Again my emotions and thoughts scatter like moths. The previous report a mess and once again tonight I find this to be sloppy.

Why would she keep this from us? How can the Superintendent be our father? The evidence is conclusive though I deny its credibility.

Apex comforts Dream Catcher while I question our mother, he too was angered at the mentioning of the Superintendent.. thee Sly Fathoms and for once we stand on mutual grounds. Darkfoal is quiet though I notice even his reaction to this news.

It wasn't long before I left. Frustrated more than dealing with Broken Edge.

But with Edge in mind, she now not only seeks to do my mentor harm, but my mother now. The faulty Red Dragon will know defeat at my hooves and I will show her no mercy. After I am through with her, I will focus on the Freelancers more. And the Superintendent.

I have further investigations concerning his assassination attempts alongside Sever. If my mother still holds respect for him then I've questions that need in depth answers.. Or.

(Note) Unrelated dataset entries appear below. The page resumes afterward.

(* ===== verification/Mem.v ===== *)
(** Physical memory.

    A memory maps every physical address to a byte.  The routines of
    string.c are translated loop by loop in StringC.v; their theorems
    say what the loops compute, in terms of [fill], [copy] and [wr], the
    range operations the rest of the development uses. *)

From stdpp Require Import base tactics list numbers.
From Stdlib Require Import ZArith Lia FunctionalExtensionality.
From coqutil Require Import Byte Word.LittleEndianList.
From S2P Require Import Prelude.

Local Open Scope Z_scope.
Local Open Scope kern_scope.

Definition mem : Type := Z -> byte.

#[export] Instance byte_eq_dec : EqDecision byte.
Proof. intros x y. apply Byte.byte_eq_dec. Defined.

(** ** Reading and writing ranges *)

Definition in_range (a n x : Z) : bool := (a <=? x) && (x <? a + n).

Definition upd (m : mem) (a : Z) (b : byte) : mem :=
  fun x => if x =? a then b else m x.

(** The [n] bytes from address [a] on. *)
Definition rd (m : mem) (a : Z) (n : nat) : list byte :=
  List.map (fun i => m (a + Z.of_nat i)) (seq 0 n).

(** Write the bytes [bs] from address [a] on. *)
Definition wr (m : mem) (a : Z) (bs : list byte) : mem :=
  fun x => if in_range a (Z.of_nat (length bs)) x
           then nth (Z.to_nat (x - a)) bs Byte.x00 else m x.

(** Set [n] bytes from [a] on to (the low byte of) [c]. *)
Definition fill (m : mem) (a c n : Z) : mem :=
  fun x => if in_range a n x then byte.of_Z c else m x.

(** Copy [n] bytes from [src] to [dst], as if through a temporary. *)
Definition copy (m : mem) (dst src n : Z) : mem :=
  fun x => if in_range dst n x then m (src + (x - dst)) else m x.

(** 64-bit little-endian loads and stores (RISC-V). *)
Definition load64 (m : mem) (a : Z) : Z := le_combine (rd m a 8).
Definition store64 (m : mem) (a v : Z) : mem := wr m a (le_split 8 v).

(** Two memories agree on a range. *)
Definition same_on (m m' : mem) (a n : Z) : Prop :=
  forall x, a <= x < a + n -> m' x = m x.

(** ** Lemmas *)

Lemma in_range_spec a n x : in_range a n x = true <-> a <= x < a + n.
Proof. unfold in_range. rewrite andb_true_iff, Z.leb_le, Z.ltb_lt. lia. Qed.

Lemma in_range_false a n x : in_range a n x = false <-> ~ (a <= x < a + n).
Proof. rewrite <- in_range_spec. by destruct (in_range a n x). Qed.

Lemma length_rd m a n : length (rd m a n) = n.
Proof. unfold rd. by rewrite length_map, length_seq. Qed.

Lemma rd_ext m m' a n : same_on m m' a (Z.of_nat n) -> rd m' a n = rd m a n.
Proof.
  intros H. unfold rd. apply map_ext_in. intros i Hi%in_seq. apply H. lia.
Qed.

Lemma rd_nth m a n i : (i < n)%nat -> nth i (rd m a n) Byte.x00 = m (a + Z.of_nat i).
Proof.
  intros Hi. unfold rd.
  rewrite (nth_indep _ Byte.x00 (m (a + Z.of_nat 0))) by (rewrite length_map, length_seq; lia).
  rewrite (map_nth (fun i => m (a + Z.of_nat i))), seq_nth by lia. done.
Qed.

Lemma wr_in m a bs x :
  a <= x < a + Z.of_nat (length bs) -> wr m a bs x = nth (Z.to_nat (x - a)) bs Byte.x00.
Proof. intros H. unfold wr. by rewrite (proj2 (in_range_spec _ _ _) H). Qed.

Lemma wr_out m a bs x :
  ~ (a <= x < a + Z.of_nat (length bs)) -> wr m a bs x = m x.
Proof. intros H. unfold wr. by rewrite (proj2 (in_range_false _ _ _) H). Qed.

Lemma fill_in m a c n x : a <= x < a + n -> fill m a c n x = byte.of_Z c.
Proof. intros H. unfold fill. by rewrite (proj2 (in_range_spec _ _ _) H). Qed.

Lemma fill_out m a c n x : ~ (a <= x < a + n) -> fill m a c n x = m x.
Proof. intros H. unfold fill. by rewrite (proj2 (in_range_false _ _ _) H). Qed.

Lemma copy_in m d s n x : d <= x < d + n -> copy m d s n x = m (s + (x - d)).
Proof. intros H. unfold copy. by rewrite (proj2 (in_range_spec _ _ _) H). Qed.

Lemma copy_out m d s n x : ~ (d <= x < d + n) -> copy m d s n x = m x.
Proof. intros H. unfold copy. by rewrite (proj2 (in_range_false _ _ _) H). Qed.

Lemma rd_wr_same m a bs : rd (wr m a bs) a (length bs) = bs.
Proof.
  apply (nth_ext _ _ Byte.x00 Byte.x00); [apply length_rd|].
  intros i Hi. rewrite length_rd in Hi. rewrite rd_nth by done.
  rewrite wr_in by lia. f_equal. lia.
Qed.

Lemma store64_out m a v x : ~ (a <= x < a + 8) -> store64 m a v x = m x.
Proof. intros. apply wr_out. rewrite length_le_split. lia. Qed.

Lemma load64_store64_same m a v : load64 (store64 m a v) a = u64 v.
Proof.
  unfold load64, store64.
  pose proof (rd_wr_same m a (le_split 8 v)) as H.
  rewrite length_le_split in H. rewrite H. apply le_combine_split.
Qed.

Lemma load64_ext m m' a : same_on m m' a 8 -> load64 m' a = load64 m a.
Proof. intros H. unfold load64. by rewrite (rd_ext m m'). Qed.

Lemma load64_store64_other m a b v :
  a + 8 <= b \/ b + 8 <= a -> load64 (store64 m a v) b = load64 m b.
Proof. intros H. apply load64_ext. intros x Hx. apply store64_out. lia. Qed.

Lemma load64_range m a : 0 <= load64 m a < 2 ^ 64.
Proof.
  unfold load64. pose proof (le_combine_bound (rd m a 8)) as H.
  rewrite length_rd in H. exact H.
Qed.

Lemma load64_fill0 m a n b : a <= b -> b + 8 <= a + n -> load64 (fill m a 0 n) b = 0.
Proof.
  intros H1 H2. unfold load64.
  assert (rd (fill m a 0 n) b 8 = List.repeat Byte.x00 8) as ->; [|apply le_combine_0].
  apply (nth_ext _ _ Byte.x00 Byte.x00); [by rewrite length_rd|].
  intros i Hi. rewrite length_rd in Hi. rewrite rd_nth by done.
  rewrite fill_in by lia. rewrite nth_repeat_lt by done. done.
Qed.

Lemma same_on_refl m a n : same_on m m a n.
Proof. by intros x _. Qed.

Lemma same_on_trans m1 m2 m3 a n :
  same_on m1 m2 a n -> same_on m2 m3 a n -> same_on m1 m3 a n.
Proof. intros H1 H2 x Hx. rewrite (H2 x Hx). by apply H1. Qed.

Lemma same_on_sub m m' a n b k :
  same_on m m' a n -> a <= b -> b + k <= a + n -> same_on m m' b k.
Proof. intros H ? ? x Hx. apply H. lia. Qed.

#[export] Hint Resolve same_on_refl load64_range : xv6.
(** while(n-- > 0){ if( *s1 != *s2 ) return *s1 - *s2; s1++, s2++; } *)
Definition memcmp (v1 v2 n : Z) : M mem Z :=
  loop (fun '(s1, s2, n) =>
          if 0 <? n
          then let* a := getb s1 in
               let* b := getb s2 in
               if negb (a =? b) then ret (inr (a - b))
               else ret (inl (s1 + 1, s2 + 1, u32 (n - 1)))
          else ret (inr 0)) (v1, v2, n).

(** while(n-- > 0) *--d = *--s; *)
Definition move_down (d s n : Z) : M mem unit :=
  loop (fun '(d, s, n) =>
          if 0 <? n
          then let* b := getb (s - 1) in
               putb (d - 1) b ;;;
               ret (inl (d - 1, s - 1, u32 (n - 1)))
          else ret (inr tt)) (d, s, n).

(** while(n-- > 0) *d++ = *s++; *)
Definition move_up (d s n : Z) : M mem unit :=
  loop (fun '(d, s, n) =>
          if 0 <? n
          then let* b := getb s in
               putb d b ;;;
               ret (inl (d + 1, s + 1, u32 (n - 1)))
          else ret (inr tt)) (d, s, n).

Definition memmove (dst src n : Z) : M mem Z :=
  (if (src <? dst) && (dst <? src + n)
   then move_down (dst + n) (src + n) n
   else move_up dst src n) ;;;
  ret dst.

Definition memcpy (dst src n : Z) : M mem Z := memmove dst src n.

Definition strncmp (p q n : Z) : M mem Z :=
  let* r := loop (fun '(p, q, n) =>
      if 0 <? n
      then let* a := getb p in
           let* b := getb q in
           if negb (a =? 0) && (a =? b)
           then ret (inl (p + 1, q + 1, n - 1))
           else ret (inr (p, q, n))
      else ret (inr (p, q, n))) (p, q, n) in
  let '(p, q, n) := r in
  if n =? 0 then ret 0
  else let* a := getb p in
       let* b := getb q in
       ret (a - b).

(** while(n-- > 0 && ( *s++ = *t++ ) != 0) ;  while(n-- > 0) *s++ = 0; *)
Definition strncpy (s t n : Z) : M mem Z :=
  let* r := loop (fun '(s, t, n) =>
      if 0 <? n
      then let* b := getb t in
           putb s b ;;;
           if negb (b =? 0) then ret (inl (s + 1, t + 1, n - 1))
           else ret (inr (s + 1, n - 1))
      else ret (inr (s, n - 1))) (s, t, n) in
  loop (fun '(s, n) =>
      if 0 <? n
      then putb s 0 ;;; ret (inl (s + 1, n - 1))
      else ret (inr tt)) r ;;;
  ret s.

(** if(n <= 0) return os;  while(--n > 0 && ( *s++ = *t++ ) != 0) ;  *s = 0; *)
Definition safestrcpy (s t n : Z) : M mem Z :=
  if n <=? 0 then ret s
  else
    let* s' := loop (fun '(s, t, n) =>
        if 0 <? n - 1
        then let* b := getb t in
             putb s b ;;;
             if negb (b =? 0) then ret (inl (s + 1, t + 1, n - 1))
             else ret (inr (s + 1))
        else ret (inr s)) (s, t, n) in
    putb s' 0 ;;;
    ret s.

Definition strlen (s : Z) : M mem Z :=
  loop (fun n =>
          let* b := getb (s + n) in
          if negb (b =? 0) then ret (inl (i32 (n + 1))) else ret (inr n)) 0.

(** The C string at [s], cut after [n] bytes: what strncmp() and strncpy()
    look at. *)
Fixpoint cname (m : mem) (s : Z) (n : nat) : list byte :=
  match n with
  | O => []
  | S n' => if byte.unsigned (m s) =? 0 then [] else m s :: cname m (s + 1) n'
  end.

(** The C string at [s] is [l]: no NUL in it, and a NUL after it. *)
Definition cstr (m : mem) (s : Z) (l : list byte) : Prop :=
  cname m s (length l) = l /\ byte.unsigned (m (s + Z.of_nat (length l))) = 0.

(** ** Theorems *)

Lemma upd_fill m a c i : 0 <= i -> upd (fill m a c i) (a + i) (byte.of_Z c) = fill m a c (i + 1).
Proof.
  intros Hi. extensionality x. unfold upd, fill, in_range.
  destruct (Z.eqb_spec x (a + i)); destruct (Z.leb_spec a x);
    destruct (Z.ltb_spec x (a + i)); destruct (Z.ltb_spec x (a + (i + 1))); simpl; lia || done.
Qed.

(** memset() writes its byte to every address of the range, leaves the
    rest of memory alone, terminates, and returns its destination. *)
Theorem memset_correct m dst c n :
  0 <= n < 2 ^ 31 -> memset dst c n m = Ok dst (fill m dst c n).
Proof.
  intros Hn. enough (wp (memset dst c n) (fun r m' => r = dst /\ m' = fill m dst c n) m) as H.
  { apply wp_elim in H as (? & ? & -> & -> & ->). done. }
  unfold memset, memcmp, move_up, move_down. apply wp_loop with (n := n) (I := fun k i m' => 0 <= i <= n /\ k = n - i /\ m' = fill m dst c i).
  - intros k i m' Hk (Hi & -> & ->). rewrite (u32_small i) by lia.
    unfold getb, putb; wp_steps; bools.
    + exists (n - (i + 1)). rewrite i32_small by lia. split_and!; try lia.
      apply upd_fill. lia.
    + assert (i = n) as -> by lia. done.
  - lia.
  - split_and!; try lia. extensionality x. unfold fill, in_range.
    destruct (Z.leb_spec dst x), (Z.ltb_spec x (dst + 0)); simpl; lia || done.
Qed.

(** Case analysis on every range test in the goal. *)
Ltac ranges :=
  unfold upd, copy, fill, in_range;
  repeat match goal with
  | |- context [?a <=? ?b] => destruct (Z.leb_spec a b)
  | |- context [?a <? ?b] => destruct (Z.ltb_spec a b)
  | |- context [?a =? ?b] => destruct (Z.eqb_spec a b)
  end; simpl; try lia; try done; try (f_equal; lia).

Lemma move_up_wp m d s n :
  0 <= n < 2 ^ 32 -> d <= s \/ s + n <= d ->
  wp (move_up d s n) (fun _ m' => m' = copy m d s n) m.
Proof.
  intros Hn Hd.
  unfold memset, memcmp, move_up, move_down. apply wp_loop with (n := n)
    (I := fun k '(d', s', n') m' => exists i, 0 <= i <= n /\ k = n - i /\ n' = n - i /\
                                     d' = d + i /\ s' = s + i /\ m' = copy m d s i).
  - intros k [[d' s'] n'] m' Hk (i & Hi & -> & -> & -> & -> & ->).
    unfold getb, putb; wp_steps; bools.
    + exists (n - (i + 1)). split; [lia|]. exists (i + 1).
      rewrite u32_small by lia. split_and!; try lia.
      rewrite byte.of_Z_unsigned, copy_out by lia.
      extensionality x. ranges.
    + by assert (i = n) as -> by lia.
  - lia.
  - exists 0. split_and!; try lia. extensionality x. ranges.
Qed.

Lemma move_down_wp m d s n :
  0 <= n < 2 ^ 32 -> s < d ->
  wp (move_down (d + n) (s + n) n) (fun _ m' => m' = copy m d s n) m.
Proof.
  intros Hn Hd.
  unfold memset, memcmp, move_up, move_down. apply wp_loop with (n := n)
    (I := fun k '(d', s', n') m' => 0 <= n' <= n /\ k = n' /\ d' = d + n' /\
                                     s' = s + n' /\ m' = copy m d' s' (n - n')).
  - intros k [[d' s'] n'] m' Hk (Hn' & -> & -> & -> & ->).
    unfold getb, putb; wp_steps; bools.
    + exists (n' - 1). rewrite u32_small by lia. split_and!; try lia.
      rewrite byte.of_Z_unsigned, copy_out by lia.
      extensionality x. ranges.
    + assert (n' = 0) as -> by lia. f_equal; lia.
  - lia.
  - split_and!; try lia. extensionality x. ranges.
Qed.

Lemma memmove_eq m dst src n :
  0 <= n < 2 ^ 32 -> memmove dst src n m = Ok dst (copy m dst src n).
Proof.
  intros Hn.
  enough (wp (memmove dst src n) (fun r m' => r = dst /\ m' = copy m dst src n) m) as H.
  { apply wp_elim in H as (? & ? & -> & -> & ->). done. }
  unfold memmove. wp_step. wp_step; bools.
  - eapply wp_mono; [apply move_down_wp; lia|]. intros _ m' ->. by wp_step.
  - eapply wp_mono; [apply move_up_wp; [lia|]|].
    + apply andb_false_iff in H. destruct H; bools; lia.
    + intros _ m' ->. by wp_step.
Qed.

(** Memmove() is a copy through a temporary, whichever way the two
    regions overlap: it terminates, returns its destination, every byte of
    the destination is the old byte of the source, and no other byte
    changes. *)
Theorem memmove_correct m dst src n :
  0 <= n < 2 ^ 32 -> memmove dst src n m = Ok dst (copy m dst src n).
Proof. apply memmove_eq. Qed.
(** The amoswap: set locked to 1 and return the old value. *)
Definition lock_test_and_set (lk : lock) : M core Z :=
  let* old := gets (fun c => locked (lks c lk)) in
  modify (fun c => set_lks (fupd (lks c) lk (mkspinlock 1 (lkcpu (lks c lk)))) c) ;;;
  ret old.

(** acquire() and release() are sequences of atomic actions on the lock and on
    the hart's own state.  [Until0] is a while loop around an action that is
    repeated until it returns 0; [act] is true if the hart goes on to the next
    action. *)
Inductive action :=
| Do (m : M core unit)
| Until0 (m : M core Z).

Definition act (a : action) : M core bool :=
  match a with
  | Do m => m ;;; ret true
  | Until0 m => let* old := m in ret (old =? 0)
  end.

(** A sequence run by one hart.  The hart spins while another hart has the
    lock; as that hart makes no progress in such a run, a first failed attempt
    is the end of it.  [Module Smp] runs the same sequences on all harts. *)
Fixpoint exec (l : list action) : M core unit :=
  match l with
  | [] => ret tt
  | a :: l' => let* done := act a in if done then exec l' else (fun c => Sleep c)
  end.

Definition acquire_code (lk : lock) : list action :=
  [ Do push_off;
    Do (let* h := holding lk in if h then panic "acquire" else ret tt);
    Until0 (lock_test_and_set lk);
    Do (let* me := cpuid in
        modify (fun c => set_lks (fupd (lks c) lk (mkspinlock (locked (lks c lk)) (Some me))) c)) ].

Definition acquire (lk : lock) : M core unit := exec (acquire_code lk).

Definition release_code (lk : lock) : list action :=
  [ Do (let* h := holding lk in if negb h then panic "release" else ret tt);
    Do (modify (fun c => set_lks (fupd (lks c) lk (mkspinlock (locked (lks c lk)) None)) c));
    Do (modify (fun c => set_lks (fupd (lks c) lk (mkspinlock 0 (lkcpu (lks c lk)))) c));
    Do pop_off ].

Definition release (lk : lock) : M core unit := exec (release_code lk).

(** ** Specifications *)

(** The nesting depth is not negative, and interrupts are off inside. *)
Definition cpu_ok (c : core) : Prop :=
  0 <= noff (ccpu c) /\ (0 < noff (ccpu c) -> sie (ccpu c) = false).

Perhaps I can make use of Cala Lily after all.


	13. Entry 13

-A warrior's life is often meant to protect, to give his or her service to a greater cause so that it may elongate its beliefs and words of wisdom. Repeatedly this cause views its defenders as expendable and can be easily replaced. I have made it a necessity to show those who seek to rule me that I am not replaceable. This is why I build and corroborate myself-

Darkfoal arrived at the house and called upon me to join him in 'sedating' Broken Edge. We let off starting a conversation, Darkfoal had commented on the fact that I do not greet others by name, instead I simply bypass names and continue through to business.

Freelancers would understand why I do this, but Darkfoal obviously did not.  
-Names were mere words, words that did not contribute to my duties unless interrogation was necessary.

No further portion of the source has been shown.